_DATA SUPPLIED_
^^^^

(** * ScraperService: ranked-list extraction and TMDB title matching

    A shallow embedding of [services/scraperService.js] (class
    [ScraperService]) and proofs about its list extractor
    ([parseTableData], [fillMissingRanks], [parseNetflixTop10]), its
    match engine ([searchTMDB], [findBestMatch],
    [calculateStringSimilarity], [levenshteinDistance]), the title
    normalisers ([cleanTitleForSearch], [removeCountryIndicators]) and
    the enrichment loop ([enrichWithTMDB]).  The rest of the service
    ([fetchPage], [scrapeNetflixTop10], [getTMDBIdOnly],
    [batchGetTMDBIds]), the cache and the routes of
    [controllers/scraperController.js] and the error handler of
    [middleware/errorHandler.js] are embedded behind them.

    Conventions of the embedding.
    - A JavaScript string is a [string]: a sequence of code units, each
      below 256.  [chars] gives the code units as a list.
    - A JavaScript integer is a [Z]; a non-integer number (a score, a
      similarity, a popularity) is an exact rational [Q]: the rounding
      of the floating-point arithmetic of the source is not modelled.
    - [x || y] on a possibly absent string is [or_else]: an absent or
      empty left operand is falsy.
    - An array is a [list]; [Set] is a [gset]. *)

From stdpp Require Import gmap list strings sorting.
From Stdlib Require Import Ascii QArith Qminmax Lqa.

Open Scope Z_scope.

(** ** Strings and characters *)

Abbreviation chars := String.list_ascii_of_string.
Abbreviation str := String.string_of_list_ascii.

Definition code (c : ascii) : nat := nat_of_ascii c.

(** [s.charAt(i)], [None] standing for the empty string JavaScript
    returns out of range. *)
Definition charAt (s : string) (i : nat) : option ascii := chars s !! i.

(** ** Arrays that grow on assignment

    [arr[i] = x] overwrites inside the array and extends it when [i] is
    at or past the end (indices skipped over become holes). *)

Definition arr_set {A} (hole : A) (arr : list A) (i : nat) (x : A) : list A :=
  if decide (i < length arr)%nat then <[i:=x]> arr
  else arr ++ replicate (i - length arr) hole ++ [x].

Definition arr_get {A} (undef : A) (arr : list A) (i : nat) : A :=
  default undef (arr !! i).

(** ** levenshteinDistance

    [matrix] is an array of rows.  The three loops of the source are
    folds over their index ranges, the matrix being the threaded
    state. *)

Abbreviation Matrix := (list (list Z)).

Definition mget (m : Matrix) (i j : nat) : Z := arr_get 0 (arr_get [] m i) j.

Definition mset (m : Matrix) (i j : nat) (v : Z) : Matrix :=
  arr_set [] m i (arr_set 0 (arr_get [] m i) j v).

Definition lev_init_rows (n2 : nat) (m : Matrix) : Matrix :=
  fold_left (λ m i, arr_set [] m i [Z.of_nat i]) (seq 0 (S n2)) m.

Definition lev_init_cols (n1 : nat) (m : Matrix) : Matrix :=
  fold_left (λ m j, mset m 0 j (Z.of_nat j)) (seq 0 (S n1)) m.

Definition lev_cell (str1 str2 : string) (i : nat) (m : Matrix) (j : nat) : Matrix :=
  if decide (charAt str2 (i - 1) = charAt str1 (j - 1)) then
    mset m i j (mget m (i - 1) (j - 1))
  else
    mset m i j (Z.min (Z.min (mget m (i - 1) (j - 1) + 1)
                             (mget m i (j - 1) + 1))
                      (mget m (i - 1) j + 1)).

Definition lev_row (str1 str2 : string) (m : Matrix) (i : nat) : Matrix :=
  fold_left (lev_cell str1 str2 i) (seq 1 (String.length str1)) m.

Definition lev_fill (str1 str2 : string) (m : Matrix) : Matrix :=
  fold_left (lev_row str1 str2) (seq 1 (String.length str2)) m.

Definition levenshteinDistance (str1 str2 : string) : Z :=
  let matrix := lev_init_rows (String.length str2) [] in
  let matrix := lev_init_cols (String.length str1) matrix in
  let matrix := lev_fill str1 str2 matrix in
  mget matrix (String.length str2) (String.length str1).

(** ** calculateStringSimilarity

    The quotient of two integers, kept as an exact rational.  The
    source divides the same two integers in floating point. *)

Definition calculateStringSimilarity (str1 str2 : string) : Q :=
  let longer := if decide (String.length str2 < String.length str1)%nat then str1 else str2 in
  let shorter := if decide (String.length str2 < String.length str1)%nat then str2 else str1 in
  if decide (String.length longer = 0%nat) then 1%Q
  else
    let editDistance := levenshteinDistance longer shorter in
    ((Z.of_nat (String.length longer) - editDistance) # Pos.of_nat (String.length longer))%Q.

(** ** Edit scripts: the meaning of the Levenshtein distance

    [edits s t n]: [s] is turned into [t] by a script of single-character
    insertions, replacements and deletions, [n] of them in all. *)

Section EditDistance.
Context {A : Type} `{EqDecision A}.

Inductive edits : list A → list A → nat → Prop :=
| edits_nil : edits [] [] 0
| edits_keep a s t n : edits s t n → edits (a :: s) (a :: t) n
| edits_replace a b s t n : edits s t n → edits (a :: s) (b :: t) (S n)
| edits_delete a s t n : edits s t n → edits (a :: s) t (S n)
| edits_insert b s t n : edits s t n → edits s (b :: t) (S n).

(** The distance is the cost of a cheapest script. *)
Definition edit_distance (s t : list A) (d : nat) : Prop :=
  edits s t d ∧ ∀ n, edits s t n → (d ≤ n)%nat.

(** The textbook recurrence. *)
Fixpoint lev (s : list A) : list A → nat :=
  fix lev_s (t : list A) : nat :=
    match s, t with
    | [], _ => length t
    | _, [] => length s
    | a :: s', b :: t' =>
        if decide (a = b) then lev s' t'
        else S (Nat.min (lev s' t') (Nat.min (lev_s t') (lev s' t)))
    end.

End EditDistance.

(** The matrix [levenshteinDistance] builds, described cell by cell.
    [prefix_dist r c] is the distance between the first [r] characters
    of [str2] and the first [c] characters of [str1]. *)
Definition prefix_dist (str1 str2 : string) (r c : nat) : Z :=
  Z.of_nat (lev (reverse (take r (chars str2))) (reverse (take c (chars str1)))).

(** [mat i j]: rows below [i] are complete, row [i] holds its first [j]
    cells and every later row its first cell only. *)
Definition row_width (n1 i j r : nat) : nat :=
  if decide (r < i)%nat then S n1 else if decide (r = i) then j else 1%nat.

Definition mat (str1 str2 : string) (i j : nat) : Matrix :=
  (λ r, prefix_dist str1 str2 r <$> seq 0 (row_width (String.length str1) i j r))
    <$> seq 0 (S (String.length str2)).

(** ** Character classes of the regular expressions *)

Definition in_range (lo hi : nat) (c : ascii) : bool :=
  ((lo <=? code c) && (code c <=? hi))%nat.

(** [\d] *)
Definition is_digit (c : ascii) : bool := in_range 48 57 c.

(** [\s], which is also what [trim] removes: tab, line feed, vertical
    tab, form feed, carriage return, space, no-break space. *)
Definition is_space (c : ascii) : bool :=
  in_range 9 13 c || (code c =? 32)%nat || (code c =? 160)%nat.

(** [\w] *)
Definition is_word (c : ascii) : bool :=
  in_range 48 57 c || in_range 65 90 c || in_range 97 122 c || (code c =? 95)%nat.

^^^^

_TASK GOAL_
Retype exactly, and only, the lines above from the one where "units as a list." occurs up to and including the one where "of the floating-point" occurs.

_SOLUTION FOR THIS PROBLEM_
      below 256.  [chars] gives the code units as a list.
    - A JavaScript integer is a [Z]; a non-integer number (a score, a
      similarity, a popularity) is an exact rational [Q]: the rounding
      of the floating-point arithmetic of the source is not modelled.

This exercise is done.